The role of interferon-gamma in prevention of hydrogen peroxide-induced oxidative injury to vascular endothelium

Abstract

To observe the protective effects of interferon-gamma (IFN-gamma) on hydrogen peroxide (H(2)O(2))-induced oxidative injury to vascular endothelial cell (VEC), and to explore the role of 26S proteasome protection against IFN-gamma-induced endothelial oxidative injury. A H(2)O(2)-induced VEC oxidative injury to cell and isolated organ models were reproduced in the current study. The VEC oxidative damage in cellular level was evaluated by the contents of lactate dehydrogenase (LDH) and malondialdehyde (MDA) in culture medium, and the degree of oxidative injury of VEC in isolated organ level was evaluated by acetylcholine (Ach)-induced endothelium- dependent vascular relaxation. H(2)O(2) triggered the oxidative injury in cultured VEC in a dose- and time-dependent manner, characterized by an increased contents of LDH and MDA in culture medium (P<0.05 or P<0.01). The Ach-induced endothelium- dependent vascular relaxation was decreased, and as shown by a decrease in 10(-5) mol/L Ach induced maximum reaction of relaxation of vasculature from (95.82+/-9.25)% to (12.61+/-2.96)% (P<0.01).

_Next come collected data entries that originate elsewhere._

(* ===== verification/Qtrb.v ===== *)
(** * The QTRB stream provider

    Models [qtrace-provider/src/qtrb/mod.rs]: opening a stream, the record
    framing, the per-record decoders, fragment reassembly, the lifecycle checks
    and the event cursor that drives them.  [QtrbEventCursor] is the mutable
    receiver of every program; the work guard and the heap are its world. *)

From stdpp Require Import prelude list strings pretty gmap.
From Stdlib Require Import ZArith Lia Strings.Byte.
From S2P Require Import Prelude Prog Control Model Source QtrbWire QtrbPayload QtrbEvents.
Local Open Scope string_scope.
Local Open Scope list_scope.
Local Open Scope Z_scope.

Definition TIMELINE_ID : TimelineId := 0.

Inductive OpenMode := Sealed | RecoverablePartial.
#[global] Instance OpenMode_eq_dec : EqDecision OpenMode.
Proof. solve_decision. Defined.

Record StreamHeader := mkStreamHeader {
  sh_minor : Z;
  sh_profile : Z;
  sh_required_features : Z
}.

Record ModuleWire := mkModuleWire { mw_base : Z; mw_name : bytes }.
#[global] Instance ModuleWire_eq_dec : EqDecision ModuleWire.
Proof. solve_decision. Defined.

Record RegisterWire := mkRegisterWire { rw_slot : Z; rw_width : Z; rw_name : bytes }.
#[global] Instance RegisterWire_eq_dec : EqDecision RegisterWire.
Proof. solve_decision. Defined.

Record MemoryOperandWire := mkMemoryOperandWire {
  mow_base : Z;
  mow_index : Z;
  mow_extend : Z;
  mow_mode : Z;
  mow_shift : Z;
  mow_kind : Z;
  mow_writeback : Z;
  mow_size : Z;
  mow_displacement : Z
}.
#[global] Instance MemoryOperandWire_eq_dec : EqDecision MemoryOperandWire.
Proof. solve_decision. Defined.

The damage to VEC induced by H(2)O(2) was diminished significantly after incubation with IFN-gamma (20 microg/L) for 48 hours, characterized by a decreased production of LDH and MDA (both P<0.05) and restoration of endothelium- dependent vasodilation, and Ach-induced maximum reaction of vascular relaxation was increased to (72.68+/-18.82)% (P<0.01). 26S proteasome inhibitor lactacystin could partly antagonize the protective effects of IFN-gamma on H(2)O(2)-induced oxidative injury. IFN-gamma possesses protective effects on H(2)O(2)-induced oxidative injury to vascular endothelium, and its mechanism is at least partly related with 26S proteasome.